USATSI_9303562_168382903_lowres

Series Preview: Cubs at Cardinals, May 23-25

This is a moment, an opportunity for the Cubs to both create a little more breathing room between themselves and their most formidable divisional rival, and to get themselves out of the funk they’ve been in for almost a fortnight. If they miss that opportunity, it’d hardly be calamitous. The Cardinals can’t catch the Cubs this week, and neither can the Pirates. For a team that continues to expect big things, though, the Cubs have played small lately. Their depth has been tested, and while the fill-ins upon whom the team didn’t expect to rely at all have done good work, the guys who always figured to be regulars (but are now being asked to shoulder a little more weight) are scuffling.

The roster has finally normalized somewhat, though the club’s bizarre attachment to Tim Federowicz continues to make them weaker than they need to be from a position-player perspective. The bullpen is down to seven men, but it could bounce right back up to eight whenever Federowicz does get cut loose, especially since the relief corps has been asked to work a bit harder than usual over the last week.

For the first six games of this road trip, the Cubs have outscored their opponents (albeit by only a single run). That’s little consolation for a 2-4 team, though, especially now that they face a tough opponent and the danger of coming home 3-6 or even 2-7. Here are the key things to look for.

Probable Pitchers

Monday: John Lackey v. Adam Wainwright

John Lackey has been around forever, but he’s still learning new tricks. This season, it’s an increasingly heady pitch mix. He’s truly using five pitches, not just showing the occasional changeup or curve to make hitters think twice about sitting on his fastball and slider, but making them work as weapons. Opponents are making contact on 73.7 percent of all swings against Lackey this year, by far the lowest rate of his career (though obviously, regression wouldn’t be a surprise). Some 35.4 percent of all Lackey’s batter encounters have begun 0-2, the fourth-highest frequency of those counts in baseball, and again, the best of his career. He trails only Collin McHugh, Max Scherzer, and Bartolo Colon in that regard.

Over his last two starts, the trend arrow has been toward more and more fastballs for Lackey, and particularly, more four-seam heat:

Lackey Game-by-Game Usage

 

That’s a red herring for the Cardinals. They probably know it, but if they allow their advance scouts’ reports to drive their approach to Lackey, instead of using their last matchup against him and their knowledge of how he pitches, they’re in trouble. Lackey saw a lot of right-handed batters in those last two contests, and had a lot of reason to simply attack those hitters with confidence. He’ll use his secondary stuff (and even his sinker, that secondary fastball) much more often in this contest. The way he pitched in St. Louis last month (when he threw fewer four-seamers than in any start since the first one of the season, in Arizona) is the way I expect him to pitch Monday.
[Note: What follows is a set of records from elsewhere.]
(* ===== verification/Socks5Read.v ===== *)
(** * Reading from the sockets of the SOCKS5 listener

    The handshake, the requests and the data of a connection keep the invariant,
    and so does the end of a connection and of an association. *)
From S2P Require Import Prelude Effects WireUtils Socks5Wire TcpSocket Socks5 Socks5Inv Socks5Safe.

Section Read.
Context {A : Type} `{!SocketAddressOps A, !S5Env A}.
Context (fuel : nat).
Notation address := (Socks5ConnectionAddress A).
Notation listener := (Socks5Listener (A:=A)).
Notation conn := (Connection (A:=A)).
Implicit Types (s : listener) (c d : conn) (tr : list (S5Out A)) (p q r id : Z).

Notation wps := (wp known_fault).
Notation rec := (nested_call fuel).

#[local] Notation rec_ok := (wp_nested_call fuel).

(** Between operations no connection of UDP is being accepted, and the listener
    is not being stopped. *)
Definition settled s : Prop :=
  ∀ p c, l_conns s !! p = Some c → k_proto c = S5_UDP → k_state c ≠ S5CONNS_WAITING_ACCEPT.
Definition calm s : Prop := l_stopping s = false ∧ settled s.
Definition top s : Prop := inv [] s ∧ calm s.
Notation at_top := (λ _ s', top s').

Lemma settled_sim s s' :
  settled s → (∀ q d', l_conns s' !! q = Some d' → ∃ d, l_conns s !! q = Some d ∧ sim d d') → settled s'.
Proof.
  intros Hs H q d' Hq Hu. destruct (H q d' Hq) as (d & Hd & []). destruct sim_state as [-> |(_ & _ & Hw)].
  - apply (Hs q d Hd). congruence.
  - apply Hw. congruence.
Qed.

Lemma calm_frame gone s s' : frame gone s s' → calm s → calm s'.
Proof. intros [] [Hst Hs]. split; [congruence|]. by eapply settled_sim. Qed.

Lemma calm_put p c s : calm s → k_proto c ≠ S5_UDP ∨ k_state c ≠ S5CONNS_WAITING_ACCEPT → calm (put p c s).
Proof.
  intros [Hst Hs] Hc. split; [done|]. intros q d. simpl. destruct (decide (q = p)) as [->|Hne].
  - rewrite lookup_insert_eq. intros [= <-] Hu. by destruct Hc.
  - rewrite lookup_insert_ne by done. apply Hs.
Qed.

Lemma calm_destroyed p c s : calm s → calm (destroyed p c s).
Proof. intros [Hst Hs]. split; [done|]. intros q d; simpl; intros [_ Hq]%lookup_delete_Some. by eapply Hs. Qed.

(** Not the connection of an association. *)
Definition plain s c : Prop := k_proto c = 0 → l_relay_by_id s !! u32 (k_id c) = None.

Lemma plain_assoc s c : is_udp_association_tcp_connection c s = false → plain s c.
Proof.
  unfold is_udp_association_tcp_connection. intros [H|H]%andb_false_iff E.
  - by rewrite E in H.
  - apply bool_decide_eq_false in H. by apply eq_None_not_Some.
Qed.

(** ** A connection whose stream is being changed *)

Record loose p s : Prop := {
  lo_heap : heap_ok s;
  lo_told q d : l_conns s !! q = Some d → told (l_out s) (bool_decide (q ∉ [p])) d;
  lo_trace : trace_ok (l_out s);
  lo_tasks : tasks_ok (l_deferred s) (l_with_pending s) (l_out s);
  lo_open c : l_conns s !! p = Some c → ended (k_id c) (l_out s) = false;
  lo_assoc q d : l_conns s !! q = Some d → assoc_like d → is_Some (l_relay_by_id s !! u32 (k_id d));
}.

Lemma inv_loose p s : inv [] s → loose p s.
Proof.
  intros []. split; try done.
  - intros q d Hq. eapply told_open; [by apply i_told|]. intros _. rewrite bool_decide_eq_true. apply not_elem_of_nil.
  - intros c Hc. apply (tc_open _ _ _ (i_told p c Hc)). rewrite bool_decide_eq_true. apply not_elem_of_nil.
  - intros q d Hq [? ?]. by eapply i_assoc.
Qed.

Lemma loose_ending p s c error :
  loose p s → l_conns s !! p = Some c → inv [p] (push (Raised (EClosed (k_id c) error)) s).
Proof.
  intros [] Hc. split.
  - by eapply heap_ok_same, lo_heap0.
  - intros q d Hq. simpl in Hq. apply told_quiet; [done| |by apply lo_told0].
    rewrite bool_decide_eq_true, list_elem_of_singleton. intros Hne. simpl. rewrite orb_false_r. apply Z.eqb_neq.
    intros E. apply Hne. by eapply same_id.
  - apply trace_ok_quiet; [done..| |].
    + intros e [= <-]. by apply lo_open0.
    + intros id [= <-]. apply (tc_generated _ _ _ (lo_told0 p c Hc)).
  - intros q d ->%list_elem_of_singleton Hd. simpl in Hd. simplify_eq. simpl. rewrite ended_app. simpl. rewrite Z.eqb_refl. apply orb_true_r.
  - by apply tasks_ok_app.
  - intros q d Hq H1 H2. by eapply lo_assoc0.
Qed.

Lemma loose_destroyed p s c : loose p s → l_conns s !! p = Some c → plain s c → inv [] (destroyed p c s).
Proof.
  intros [] Hc Hp. apply inv_destroyed_at; try done.
  - intros q d Hne Hq. eapply told_open; [by apply lo_told0|]. intros _. by rewrite bool_decide_eq_true, list_elem_of_singleton.
  - by intros q d ?%elem_of_nil.
Qed.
Wainwright, too, has taken a new tack over his last few starts. Mired in a brutal early-season funk, Wainwright has focused on some mechanical tweaks. He’s also all but shelved his four-seamer, which he used to mix liberally and unpredictably with his sinker. In fact, over those last three starts, he’s thrown that sinker more often (40 percent of the time or so) than he’s consistently thrown any pitch since his sinker-heavy halcyon days of 2012.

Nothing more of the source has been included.